Why I joined the October Declaration

We should stand with British Jews in a time of peril

In the first two days of being online, the “October Declaration” against  antisemitism in the UK — and in favour of the right of Israel to defend itself from terror — has garnered over 30,000 signatures. As was intended, the majority are from outside the Jewish community.

Yet Jewish allyship is nonetheless a difficult and delicate task. It raises the question of what is the “Jewish community” — and why anyone should necessarily feel they belong to it simply because of an accident of  birth? Even many self-consciously Jewish families have instead chosen the path of assimilation, which has been a touchstone of Jewish security. From this perspective, Jewish “allyship” can instead be  unwelcome or even threatening: hence the quip that a philosemite is merely an antisemite who read the memo backwards.

An inflection point came in 2018, when Jeremy Corbyn’s leadership of the  Labour Party caused the Board of Deputies and the Community Security Trust to take the unprecedented step of organising a demonstration in front of the Houses of Parliament. It was an immensely sad moment, given  that Britain has never been “just another” European country when it comes to welcoming full participation from its Jewish citizens — with Jewish MPs and one Jewish Prime Minister sitting decades before such emancipation was achieved in Europe. The demonstration also took us back down the wearying path of Jewish life having to define itself  reactively — rather than proactively on its own terms.

And yet who, back in 2018, could have predicted the state of affairs five years later? Secular Jews whose race had been nothing but a footnote to  their lives now have it resonating in their minds from the moment of  waking. The awful warning cry of religious Jews down the ages — that assimilation is nothing but a mirage — seems finally to be coming true. Like all racisms, antisemitism is again revealing itself to be blind to individual choices.

So it is that Jewish allyship is again being desperately sought — and welcomed. This was the context which caused me to become involved in the  launch of this week’s October Declaration. Things which shouldn’t even need stating — that children should be allowed to attend school without fear – were suddenly being swept away on a current of double standards. Scenes of barbaric horror such as have barely been enacted in the world in decades simply passed through the news agenda. The present-day suffering of the grieving and the captive synthesised away by political debate. The casual rationalisations of police forces who have become little more than party-organisers for terror supporters. And above it  all, the helpless feeling that Jewish choices count for nothing — and that even the most liberal Jew is as much a lightning rod for anti-Israel sentiment as the most ardent Zionist.
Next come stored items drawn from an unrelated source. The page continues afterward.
Example batch_overrides_witness :
  ∃ p, lower_slot_batch !! 0%nat = Some p ∧
       input_override (request_provider_ p) =
         Some (continue_input_overrides
                 (sb_overrides_ (example_batcher lower_slot_busy 0))).
Proof.
  exists (slot_output (example_batcher lower_slot_busy 0) 0).
  split; [vm_compute; reflexivity|].
  assert (Hb : batchers_ lower_slot_busy !! 0%nat =
               Some (example_batcher lower_slot_busy 0)) by (vm_compute; reflexivity).
  assert (Hev : EvOnSchedule 0 lower_slot_batch ∈ (SchedulerThread 0 lower_slot_busy).2)
    by (apply list_elem_of_In; vm_compute; left; reflexivity).
  assert (Hp : lower_slot_batch !! 0%nat =
               Some (slot_output (example_batcher lower_slot_busy 0) 0))
    by (vm_compute; reflexivity).
  pose proof (batch_overrides 0 lower_slot_busy (example_batcher lower_slot_busy 0) 0%nat
                lower_slot_batch Hb Hev 0%nat _ Hp) as H.
  assert (Hq : sb_queue (example_batcher lower_slot_busy 0) 0 =
               [request_payload 2 (example_request 2 0) 2 2]) by (vm_compute; reflexivity).
  rewrite Hq in H. destruct H as (_ & _ & H). rewrite H. vm_compute. reflexivity.
Defined.






(** C8: a batch that fails marks no payload. *)
Lemma failed_batch_counts_nothing :
  execution_counts
    (OnCompleteQueuedPayloads [request_payload 0 (example_request 7 3) 0 0]
       (mkStatus 13 "failed")) = [] ∧
  ¬ exactly_one_counted [request_payload 0 (example_request 7 3) 0 0]
      (mkStatus 13 "failed").
Proof.
  split; [vm_compute; reflexivity|]. intros [st H]. vm_compute in H. discriminate.
Qed.

(** C4: a correlation ID is used again while the END of its previous
    sequence is still queued.  The new sequence gets another slot, and its
    START is in the first batch, ahead of two requests that were
    submitted before it. *)
Definition restart_ops : list Op :=
  [enq 0 5 1; enq 1 5 0; enq 2 5 2; enq 3 5 1; OpSchedulerThread 0].


(** Backlog promotion: sequence 2 waits in the backlog until sequence 1
    has ended, then takes its slot. *)
Definition promotion_ops : list Op :=
  [enq 0 1 1; enq 1 2 1; enq 2 2 2; enq 3 1 2;
   OpSchedulerThread 0; OpSchedulerThread 0; OpSchedulerThread 0].


Lemma promotion_delivers :
  stats_ <$> proj 2 (delivered (run (example_scheduler 1 1) promotion_ops).2) =
    [Some 1%nat].
Proof. vm_compute. reflexivity. Qed.

(** * Further properties of the code *)

(** ** The control tensors *)

Section ControlTensors.

(** The value that four bytes hold, least significant first. *)
Definition bytes_value (bs : list Z) : Z :=
  foldr (λ b acc, b + 256 * acc) 0 bs.

Lemma int32_bytes_value v : bytes_value (int32_bytes v) = v mod 2 ^ 32.
Proof.
  unfold int32_bytes, bytes_value. simpl.
  change 255 with (Z.ones 8).
  rewrite !Z.land_ones, !Z.shiftr_div_pow2 by lia.
  change (2 ^ (8 * 0)) with 1. change (2 ^ (8 * 1)) with 256.
  change (2 ^ (8 * 2)) with 65536. change (2 ^ (8 * 3)) with 16777216.
  change (2 ^ 8) with 256. change (2 ^ 32) with 4294967296. rewrite Z.div_1_r.
  pose proof (Z.div_mod v 256 ltac:(lia)).
  pose proof (Z.div_mod (v / 256) 256 ltac:(lia)).
  pose proof (Z.div_mod (v / 65536) 256 ltac:(lia)).
  pose proof (Z.div_mod (v / 16777216) 256 ltac:(lia)).
  pose proof (Z.div_mod v 4294967296 ltac:(lia)).
  pose proof (Z.mod_pos_bound v 4294967296 ltac:(lia)).
  pose proof (Z.mod_pos_bound v 256 ltac:(lia)).
  pose proof (Z.mod_pos_bound (v / 256) 256 ltac:(lia)).
  pose proof (Z.mod_pos_bound (v / 65536) 256 ltac:(lia)).
  pose proof (Z.mod_pos_bound (v / 16777216) 256 ltac:(lia)).
  assert (E1 : v / 65536 = v / 256 / 256) by (rewrite Z.div_div by lia; reflexivity).
  assert (E2 : v / 16777216 = v / 65536 / 256) by (rewrite Z.div_div by lia; reflexivity).
  assert (E3 : v / 4294967296 = v / 16777216 / 256) by (rewrite Z.div_div by lia; reflexivity).
  pose proof (Z.div_mod (v / 16777216) 256 ltac:(lia)).
  lia.
Qed.

Lemma land_255_bound x : 0 ≤ Z.land x 255 < 256.
Proof.
  change 255 with (Z.ones 8). rewrite Z.land_ones by lia.
  apply Z.mod_pos_bound. lia.
Qed.

(** X1.  The content of an override is the four bytes of its [int32_t]
    value, least significant first: four numbers below 256 that hold the
    value modulo [2^32]; its shape is [[1]] and its datatype the declared
    one.  Two values of the [int32_t] range give the same override only if
    they are equal, so the overrides for "true" and "false" differ
    whenever the configured values do. *)
Theorem make_override_bytes dt v :
  dims_ (make_override dt v) = [1] ∧
  datatype_ (make_override dt v) = dt ∧
  length (content_ (make_override dt v)) = 4%nat ∧
  Forall (λ b, 0 ≤ b < 256) (content_ (make_override dt v)) ∧
  bytes_value (content_ (make_override dt v)) = v mod 2 ^ 32 ∧
  (∀ w, - 2 ^ 31 ≤ v < 2 ^ 31 → - 2 ^ 31 ≤ w < 2 ^ 31 →
        make_override dt v = make_override dt w → v = w).
Proof.
  split; [reflexivity|]. split; [reflexivity|]. split; [reflexivity|]. split; [|split].
  - unfold make_override, int32_bytes. simpl.
    repeat (constructor; [apply land_255_bound|]). constructor.
  - apply int32_bytes_value.
  - intros w Hv Hw Heq.
    assert (Hb : bytes_value (int32_bytes v) = bytes_value (int32_bytes w)).
    { apply (f_equal (λ o, bytes_value (content_ o))) in Heq. exact Heq. }
    rewrite !int32_bytes_value in Hb.
    change (2 ^ 31) with 2147483648 in *. change (2 ^ 32) with 4294967296 in *.
    pose proof (Z.div_mod v 4294967296 ltac:(lia)).
    pose proof (Z.div_mod w 4294967296 ltac:(lia)).
    pose proof (Z.mod_pos_bound v 4294967296 ltac:(lia)).
    pose proof (Z.mod_pos_bound w 4294967296 ltac:(lia)).
    lia.
Qed.

(** X2.  [CreateControlTensors] fails exactly when the lookup of one of
    the two controls fails, with the status of that lookup, the one of
    SEQUENCE_START first. *)
Theorem CreateControlTensors_error start_ctl ready_ctl e :
  CreateControlTensors start_ctl ready_ctl = inl e ↔
  start_ctl = inl e ∨ (∃ s, start_ctl = inr s ∧ ready_ctl = inl e).
Proof.
  unfold CreateControlTensors. destruct start_ctl as [e1|s], ready_ctl as [e2|r]; split.
  - intros [= ->]. left; reflexivity.
  - intros [[= ->]|(s & [=] & _)]. reflexivity.
  - intros [= ->]. left; reflexivity.
  - intros [[= ->]|(s & [=] & _)]. reflexivity.
  - intros [= ->]. right. eauto.
  - intros [[=]|(s' & _ & [= ->])]. reflexivity.
  - intros [=].
  - intros [[=]|(s' & _ & [=])].
Qed.

(** X3.  With two controls on tensors of different names, the three
    override sets have exactly these two tensors: START and READY are
    "true" and "true" in the START set, "false" and "true" in the CONTINUE
    set, "false" and "false" in the NOT-READY set. *)
Theorem CreateControlTensors_table s r :
  tensor_name s ≠ tensor_name r →
  let t c v := make_override (tensor_datatype c) v in
  CreateControlTensors (inr s) (inr r) =
  inr (mkControlTensors
         (<[tensor_name r := t r (true_value r)]> {[ tensor_name s := t s (true_value s) ]})
         (<[tensor_name r := t r (true_value r)]> {[ tensor_name s := t s (false_value s) ]})
         (<[tensor_name r := t r (false_value r)]> {[ tensor_name s := t s (false_value s) ]})).
Proof.
  intros Hne t. unfold CreateControlTensors, override_insert.
  rewrite !lookup_empty. rewrite !insert_empty.
  rewrite !lookup_singleton_ne by congruence. reflexivity.
Qed.

(** X4.  If both controls name the same tensor, the second [insert] finds
    the key taken and changes nothing: each set holds the override of
    SEQUENCE_START only, and the CONTINUE set and the NOT-READY set are the
    same. *)
Theorem CreateControlTensors_same_tensor s r :
  tensor_name s = tensor_name r →
  let t v := make_override (tensor_datatype s) v in
  CreateControlTensors (inr s) (inr r) =
  inr (mkControlTensors
         {[ tensor_name s := t (true_value s) ]}
         {[ tensor_name s := t (false_value s) ]}
         {[ tensor_name s := t (false_value s) ]}).
Proof.
  intros Heq t. unfold CreateControlTensors, override_insert.
  rewrite !lookup_empty. rewrite !insert_empty. rewrite <- Heq.
  rewrite !lookup_singleton_eq. reflexivity.
Qed.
The October Declaration should not need to exist in any modern society — least of all the UK. And indeed the greatest mark of its success is that  it should fade away into obsolescence, dropping away like a kind of historical dewclaw. We are asking people to step forwards so they can again step back; allowing the natural, inclusive instincts of this country and guardrails of our law enforcement to restore the balance which so suddenly seems to have been lost. And then Jew and gentile alike can get back to the proper business of appreciating the world’s unique civilizational debt to Judaism — not merely fighting against  the darkness again trying to overcome it.